İslam üç temel esas üzerine kurulmuştur; Akide, Amel ve Ahlâk. Akide, İslam`ın inanç ve düşünce boyutunu ifade etmekte ve İslam`ın en öncelikli esasını oluşturmaktadır. Akide esası üzerine kurulmamış amel ve ahlâk bir anlam ifade etmez. Kur`an-ı Kerim`in Mekke döneminde inen ilk ayetleri ve Peygamber Efendimizin (S.A.V.) ilk olarak Müslümanlara öğrettikleri akideyle ilgilidir.

İslam düşünce esasının(Akide) temelini imanın altı şartı diye bilinen esaslar oluşturmaktadır. Ancak bu esaslara iman ne şekilde olmalıdır? Asıl cevap aradığımız soru budur. Bu esaslara, delil ve kanıt olmaksızın sadece inandım diyerek ve akideyle ilgili şüphelere karşı herhangi bir savunma geliştirmeden inanmak mı? Yoksa inandığımız esasları delil ve kanıtlarıyla ispatlayıp şüphelere karşı bir savunma mekanizması geliştirmek mi?

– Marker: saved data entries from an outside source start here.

(** * Moore automata library (ma.c): a shallow embedding and its properties

    The C library keeps every automaton in a heap block reached through a
    [moore_t *].  Here the heap is a finite map from addresses to records,
    a pointer is an optional address ([None] is [NULL]), a buffer of
    [uint64_t] words is a list of integers, and [size_t] arithmetic is
    arithmetic on [Z] reduced modulo [2^64].

    Conventions of the model, where C itself says nothing:
    - [ma_delete] releases a block; the model keeps the block in the map
      with its tag set to [MOORE_DELETED], because the library itself reads
      the tag of blocks it reaches through stale pointers;
    - an address that holds no block reads as "not live"; an operation
      asked to work on such an address leaves the heap as it is;
    - a load outside a buffer reads 0 and a store outside a buffer is
      dropped; the statements below assume buffers of the declared size;
    - the two caller-supplied functions receive the previous contents of
      their out-buffer and return its new contents. *)

From Stdlib Require Import ZArith Lia.
From stdpp Require Import base option list numbers gmap.

Local Open Scope Z_scope.

(** ** Constants and machine arithmetic *)

Definition SIZE_MAX : Z := 18446744073709551615.
Definition INIT_CONNECTION_CAPACITY : Z := 8.
Definition MOORE_MAGIC : Z := 3735928559.   (* 0xDEADBEEF *)
Definition MOORE_DELETED : Z := 0.
Definition sizeof_uint64_t : Z := 8.
Definition sizeof_input_connection_info : Z := 16.
Definition sizeof_ptr : Z := 8.

(** [size_t] and [uint64_t] results wrap modulo [2^64]. *)
Definition wrap64 (x : Z) : Z := x mod (SIZE_MAX + 1).

(** The conversion [(int) x] of the helpers [bit_word] and [bit_pos]. *)
Definition to_int (x : Z) : Z := (x + 2147483648) mod 4294967296 - 2147483648.

(** Largest bit width whose word indices all survive [to_int]. *)
Definition INT_BITS : Z := 137438953472.   (* 64 * 2^31 *)

Definition bit_word (idx : Z) : Z := to_int (idx / 64).
Definition bit_pos (idx : Z) : Z := to_int (idx mod 64).

(** ** Buffers *)

Abbreviation addr := positive.
Abbreviation ptr := (option addr).

Definition zeros (k : Z) : list Z := replicate (Z.to_nat k) 0.

Definition load (buf : list Z) (i : Z) : Z :=
  if decide (0 <= i) then default 0 (buf !! Z.to_nat i) else 0.

Definition store (buf : list Z) (i : Z) (v : Z) : list Z :=
  if decide (0 <= i) then <[Z.to_nat i := v]> buf else buf.

(** [memcpy(dst, src, k * sizeof(uint64_t))]. *)
Definition memcpy (dst src : list Z) (k : Z) : list Z :=
  take (Z.to_nat k) src ++ drop (Z.to_nat k) dst.

(** Bit [i] of a packed buffer: word [i / 64], bit [i % 64]. *)
Definition get_bit (buf : list Z) (i : Z) : bool :=
  Z.testbit (load buf (i / 64)) (i mod 64).

(** Whether the bits of the last word above width [w] are all zero. *)
Definition unused_high_bits_zero (w : Z) (buf : list Z) : bool :=
  if w mod 64 =? 0 then true
  else Z.shiftr (load buf (w / 64)) (w mod 64) =? 0.

(** ** Data model *)

Record input_connection_info := {
  source_automaton : ptr;
  source_output_index : Z
}.

Definition transition_function_t : Type :=
  list Z -> option (list Z) -> list Z -> Z -> Z -> list Z.

Definition output_function_t : Type :=
  list Z -> list Z -> Z -> Z -> list Z.

(** [connected_to_me] holds the first [connected_to_me_count] entries of the
    C array; the count is its length. *)
Record moore := {
  n : Z;
  m : Z;
  s : Z;
  t : transition_function_t;
  y : output_function_t;
  magic : Z;
  state : list Z;
  next_state : list Z;
  output : list Z;
  manual_input : option (list Z);
  final_input : option (list Z);
  incoming_connections : option (list input_connection_info);
  connected_to_me : list addr;
  connected_to_me_capacity : Z
}.

Definition connected_to_me_count (r : moore) : Z :=
  Z.of_nat (length (connected_to_me r)).

Abbreviation heap := (gmap addr moore).

Inductive errno_t := EINVAL | ENOMEM.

Peygamber Efendimiz(S.A.V) sahih bir hadiste; Şeytan`ın insana vesvese vererek; “Allah seni yarattıysa peki Allah`ı kim yarattı” diyebileceğini, bu durumda Allah`a sığınıp Allah ve Rasulüne iman ettim denilmesi gerektiğini ifade etmiştir. Bu hadiste görüldüğü gibi Peygamber Efendimiz(S.A.V) ilk dönem Müslümanlarına akideyi öğretirken fıtrata uygun bir şekilde iman etmelerini istiyor akide şüphelerinde boğulmamaları için bu tür şüphelerden Allah`a sığınarak kendilerini muhafaza etmelerini telkin ediyordu. Böylece kuruluş aşamasında İslam`ın, bir cedel ve felsefe dini olmasının önüne geçilmiş, temiz fıtratta olan Allah`a iman duygusu geliştirilmiş ve akidenin amel için olduğu vurgulanmıştır.

Ancak sonraki dönemlerde İslam`ın, dünyanın büyük bir kısmına kısa bir süre içinde yayılarak farklı dinlerden birçok toplumun İslam dinine girmesiyle ilk dönemdeki temiz fıtrat birçok sorun ve şüphelerle bulanıklaşarak saflığını kaybetmiştir. Ayrıca akideyle ilgili ilk dönemde olmayan tartışmalar farklı akidevi mezheplerin oluşmasıyla sonuçlanmıştır.

Bundan dolayı artık bir savunma mekanizmasının oluşturulmasına ihtiyaç duyulmuştur. Bu mekanizma daha sonra kelam ilmi olarak sistematik bir ilim dalı olmuştur. İlk dönem selef âlimleri, temiz fıtratı muhafaza etmek adına kelam ilmine karşı çıkıp bu ilimle iştigal edilmemesi gerektiğini ifade etmişlerse de sonraki dönemlerde Müslümanlar arasında yanlış düşüncelerin ortaya çıkmasıyla bu ilim bir zorunluluk halini almıştır.

Günümüzde ise Müslümanlar arasında ortaya çıkan batıl düşünce ve ideolojilere karşı güçlü bir savunma mekanizmasının oluşturulması ve bu alanda uzmanların yetiştirilmesi gerekmektedir. Ne yazık ki; artık sadece “iman ettik” diyerek akidevi şüphe ve sorunlara yeterli ilmi çözümler geliştirip Müslümanları bu açıdan tatmin etmeden ve İslam toplumunu batıl düşünce ve ideolojilere karşı, savunma olmadan muhafaza etmemiz mümkün değildir.